Попытки превратить распространительскую деятельность в партстроительство часто оказывались еще более удручающими: многие социал-демократические организации, на которые нацеливалась «Искра», существовали только на бумаге, декларативно; комитеты оказывались не в состоянии конкурировать с зубатовскими, легальными, контролируемыми полицией организациями, вроде Московского союза механических рабочих. Осознание тотальной «прошпикованности» и невысокого КПД своей деятельности заставляло агентов то и дело впадать в депрессию – они чувствовали себя ненужными, брошенными, выполняющими заведомо провальную миссию. И Ленину с Крупской стоило немалого труда постоянно стимулировать этих сизифов письмами в мажорной тональности.
Возможно, силы для этого они продолжали черпать в насыщенной электричеством атмосфере Швабинга.
Что касается дома на Зигфридштрассе,14, куда Ульяновы переехали в конце весны 1901-го, где прожили почти год, где Ленин написал «Что делать?» и где состоялась серия совещаний с редакцией «Искры», в том числе со специально явившимся в Мюнхен Плехановым, то он в своей нынешней версии производит впечатление весьма скромного: никаких намеков на сецессионский модерн: дом как дом, ни рыба ни мясо. Впрочем, внизу там сейчас как раз именно что мясо, мясная лавка, Metzgerei и – как и в 1900-м, входящий в сеть пивных Пшорра – кабачок «Weinbauer’s Metzgerei», с рибай-стейками по 37 евро. До того, кстати, там обреталось заведение «Das zimmer esszimmer», где на втором этаже в зале, у стены, между двух огромных крупноформатных картин, изображающих женщин в пестрых костюмах, стоял скромный бюстик Ленина: уж не из-за него ли и разорился ресторан?
Эта диспозиция – между двух женщин – хорошо отражает положение, установившееся за сто лет до того в соседней квартире, где Ленин в окружении жены и тещи лихорадочно сочинял «Что делать?» – свою самую «неудобную», целиком состоящую из мелких косточек, которыми так легко подавиться, – книжку.
Тем не менее целое поколение молодежи было рекрутировано в революцию благодаря ей. Революционеры на протяжении десятилетия разговаривали цитатами оттуда и пользовались ими в качестве паролей, по которым узнавали «своих». С этой «библией революционера» в руках марксисты-экспроприаторы в 1906–1907 годах будут грабить инкассаторские кареты и почтовые поезда; «библией» – потому что, подразумевается, Ленин обнародовал в ней «план построения боевой общерусской организации». Ее – как материальное воплощение эмбриона идей КПСС, авангарда рабочего класса, – прихватил с собой в космический полет Ю. А. Гагарин: изящное подведение черты под ленинским «заданием», которое, судя по названию, содержалось в книге. Недавно этим текстом по неизвестным причинам заинтересовался Джордж Буш-младший – который сообщил, что Ленин в нем «представил свой план организации коммунистической революции в России».

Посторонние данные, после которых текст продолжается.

(** The list literal bound to [customer_table] (cell 19). *)
Definition customer (id : Z) (first_name last_name : string) (age : Z)
    (postal_code : string) : pyval :=
  VDict [("id", VInt id); ("first_name", VStr first_name);
         ("last_name", VStr last_name); ("age", VInt age);
         ("postal_code", VStr postal_code)].

Definition order (order_id : Z) (description : string) : pyval :=
  VDict [("order_id", VInt order_id); ("description", VStr description)].

Definition michelle : pyval :=
  VDict [("id", VInt 8); ("first_name", VStr "Michelle");
         ("last_name", VStr "Chen"); ("age", VInt 22);
         ("orders", VList [order 1 "An order of 1 dozen pencils";
                           order 2 "An order of 2 markers"]);
         ("postal_code", VStr "33215")].

Definition customer_table : list pyval :=
  [ customer 1 "John" "Doe" 35 "90210";
    customer 2 "Jane" "Smith" 27 "12345";
    customer 3 "Bob" "Jones" 42 "55555";
    customer 4 "Sara" "Miller" 29 "13579";
    customer 5 "Mark" "Davis" 31 "02468";
    customer 6 "Laura" "Wilson" 24 "98765";
    customer 7 "Steve" "Moore" 36 "11223";
    michelle;
    customer 9 "David" "Lee" 29 "99567";
    customer 10 "Jessica" "Brown" 18 "43210" ].

(** The state once cell 19 has run. *)
Definition initial_state : state := mkState customer_table [].

(** ** The cells as a script

    From cell 7 on the notebook is a straight line of calls into the
    framework.  The calls are opaque: each is recorded, in order, with the
    arguments the script passes, and returns a handle that stands for the
    object the framework builds.  The trace is what running the cells top
    to bottom performs when no call raises.  The script rebinds [tools]
    where the notebook appends to the list or assigns [tool.func]; an
    agent is recorded with the tools as they are when it is constructed,
    and each agent is run before the script changes them again. *)
Module Notebook.

(** The callables given to tools as [func]. *)
Inductive func : Type :=
| EC2Search_lambda
| EC2Patch_lambda
| EC2Stop_lambda
| record_change_def
| customer_lookup_def
| list_tagged_instances
| search_run
| llm_math_chain_run.

Inductive tool : Type :=
| Loaded (key : string)
| Tool (name : string) (f : func) (description : string).

Inductive agent : Type :=
| ZeroShotReact (tools : list tool) (llm : string)
| PlanExecute (tools : list tool) (plan_llm execute_llm : string).


Inductive call : Type :=
| CBedrock (model_id : string)
| CLoadTools (keys : list string)
| CTool (t : tool)
| CAgent (a : agent)
| CRun (a : agent) (prompt : string)
| CPrintResult
| COther (what : string).

Definition Script (A : Type) : Type := M (list call) A.

Definition record (c : call) : Script unit :=
  fun trace => (Ok tt, (trace ++ [c])%list).

(** [Bedrock(model_id=..., client=boto3_bedrock, model_kwargs=model_parameter)] *)
Definition Bedrock (model_id : string) : Script string :=
  record (CBedrock model_id) ;; ret model_id.

(** [load_tools([...], llm=llm)] *)
Definition load_tools (keys : list string) : Script (list tool) :=
  record (CLoadTools keys) ;; ret (map Loaded keys).

(** [initialize_agent(tools, llm, agent=AgentType.ZERO_SHOT_REACT_DESCRIPTION, verbose=True)] *)
Definition initialize_agent (tools : list tool) (llm : string) : Script agent :=
  record (CAgent (ZeroShotReact tools llm)) ;; ret (ZeroShotReact tools llm).

(** [load_chat_planner(plan_llm)], [load_agent_executor(execute_llm, tools)]
    and [PlanAndExecute(planner=planner, executor=executor, ...)] *)
Definition PlanAndExecute (tools : list tool) (plan_llm execute_llm : string)
  : Script agent :=
  record (COther "load_chat_planner") ;;
  record (COther "load_agent_executor") ;;
  record (CAgent (PlanExecute tools plan_llm execute_llm)) ;;
  ret (PlanExecute tools plan_llm execute_llm).

(** [agent.run(prompt)] *)
Definition run (a : agent) (prompt : string) : Script unit :=
  record (CRun a prompt).

(** [print(f"{result}")] *)
Definition print_result : Script unit := record CPrintResult.

(** [Tool.from_function(name=..., func=..., description=...)] and
    [Tool(name=..., func=..., description=...)] *)
Definition Tool_from_function (name : string) (f : func) (description : string)
  : Script tool :=
  record (CTool (Tool name f description)) ;; ret (Tool name f description).

(** [tools.append(t)] *)
Definition append (tools : list tool) (t : tool) : list tool :=
  (tools ++ [t])%list.

(** [for tool in tools: if tool.name == name: tool.func = f].  The tools of
    [load_tools] are the framework's and carry other names. *)
Definition set_func (name : string) (f : func) (tools : list tool) : list tool :=
  map (fun t =>
         match t with
         | Tool n g d => if String.eqb n name then Tool n f d else Tool n g d
         | Loaded key => Loaded key
         end) tools.

Definition question_sagemaker : string :=
  "Human: Only answer the question asked. <question> What is Amazon SageMaker? What is its launch year multiplied by 2? </question> Assistant: Launch year multiplied by 2:".

Definition newline : string := String "010" EmptyString.

Definition question_tag (tag : string) : string :=
  "Human: Please list my EC2 instances with the a tag " ++ tag ++ ". " ++ newline
  ++ "Next, patch each of the instances and record the patch change record in the CMDB with a change type of 'PATCH'. " ++ newline
  ++ "Finally, for each of the instances stop the instance and tell me how many were stopped. Assistant:".

Definition question_customer : string :=
  "Human: write one sentence summary about the information you know about the customer with an id of 8."
  ++ newline ++ newline ++ "Assistant:".

Definition question_pae : string :=
  "What is Amazon SageMaker? What is its launch year multiplied by 2? Launch year multiplied by 2 is".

В том-то и дело, что нет! Репутация этой книги не вполне соответствует ее содержанию; «Что делать?» – не то, за что себя выдает.
Как почти все «монументальные» ленинские книги, «Что делать?» была прежде всего полемической бомбой – брошенной на этот раз в редакцию конкурирующего в тот момент с «Искрой» издания – «Рабочего дела», которое претендовало на то, чтобы быть голосом местных комитетов, соблюдать демократические процедуры, и имело не меньшие права и возможности собрать съезд партии, принять программу и организовать ЦК. Что делать? А вот что: не допустить ничего подобного. Собственно, уже эпиграф, из письма Лассаля Марксу, настраивает на то, что ответом на вопрос «Что делать?» будет: «Раскалываться»: «Партия укрепляется тем, что очищает себя»; это неслыханно – «очищает», при том, что партия, по сути, еще и не создана, без программы.
Если выкинуть из текста полемику, то окажется, что Ленин представил исторический очерк марксистского движения, проспект будущего (дайте нам заговорщическую организацию революционеров, вооруженную чемоданами, набитыми «Искрой», – и мы перевернем Россию). Идея, таким образом, состоит в том, что наваливаться на самодержавие надо не на раз-два-взяли, всем-миром, эх-ухнем, а – сначала сформировать профессиональное ядро, которое уже затем составит для массы алгоритм эффективных действий. В качестве копирайтера обновленной партии, Ленин «запустил» несколько сложных метафорических рядов, с которым отныне должна была ассоциироваться его организация в сознании потенциальных клиентов. Самый известный и очевидный: искра (классовой борьбы) – кузнечный мех (раздувающий народное возмущение) – пожар. Другие оказались чуть менее удачны. Один раз, объясняя соотношение легального и нелегального, кустарнического и профессионального, Ленин проваливается в ботаническо-сельскохозяйственную образность – да так глубоко, что едва выпутывается из этого репейника. Нам, пишет публицист, который впоследствии будет так часто менять свою программу по аграрному вопросу, что в какой-то момент кто-то неизбежно должен был усомниться в его компетентности в этой сфере, следует:
не растить пшеницу в комнатных горшках (комнатным растениеводством занимаются Афанасии Иванычи с Пульхериями Ивановнами);
бороться с плевелами, вырывать их;
очищать почву для прорастания семян пшеницы;
готовить жнецов – профессионалов и по части борьбы с сегодняшними плевелами и в жатве будущего урожая пшеницы (когда социализм сделается легальным, и «не провокаторы будут ловить социалистов, а социалисты будут ловить себе адептов»).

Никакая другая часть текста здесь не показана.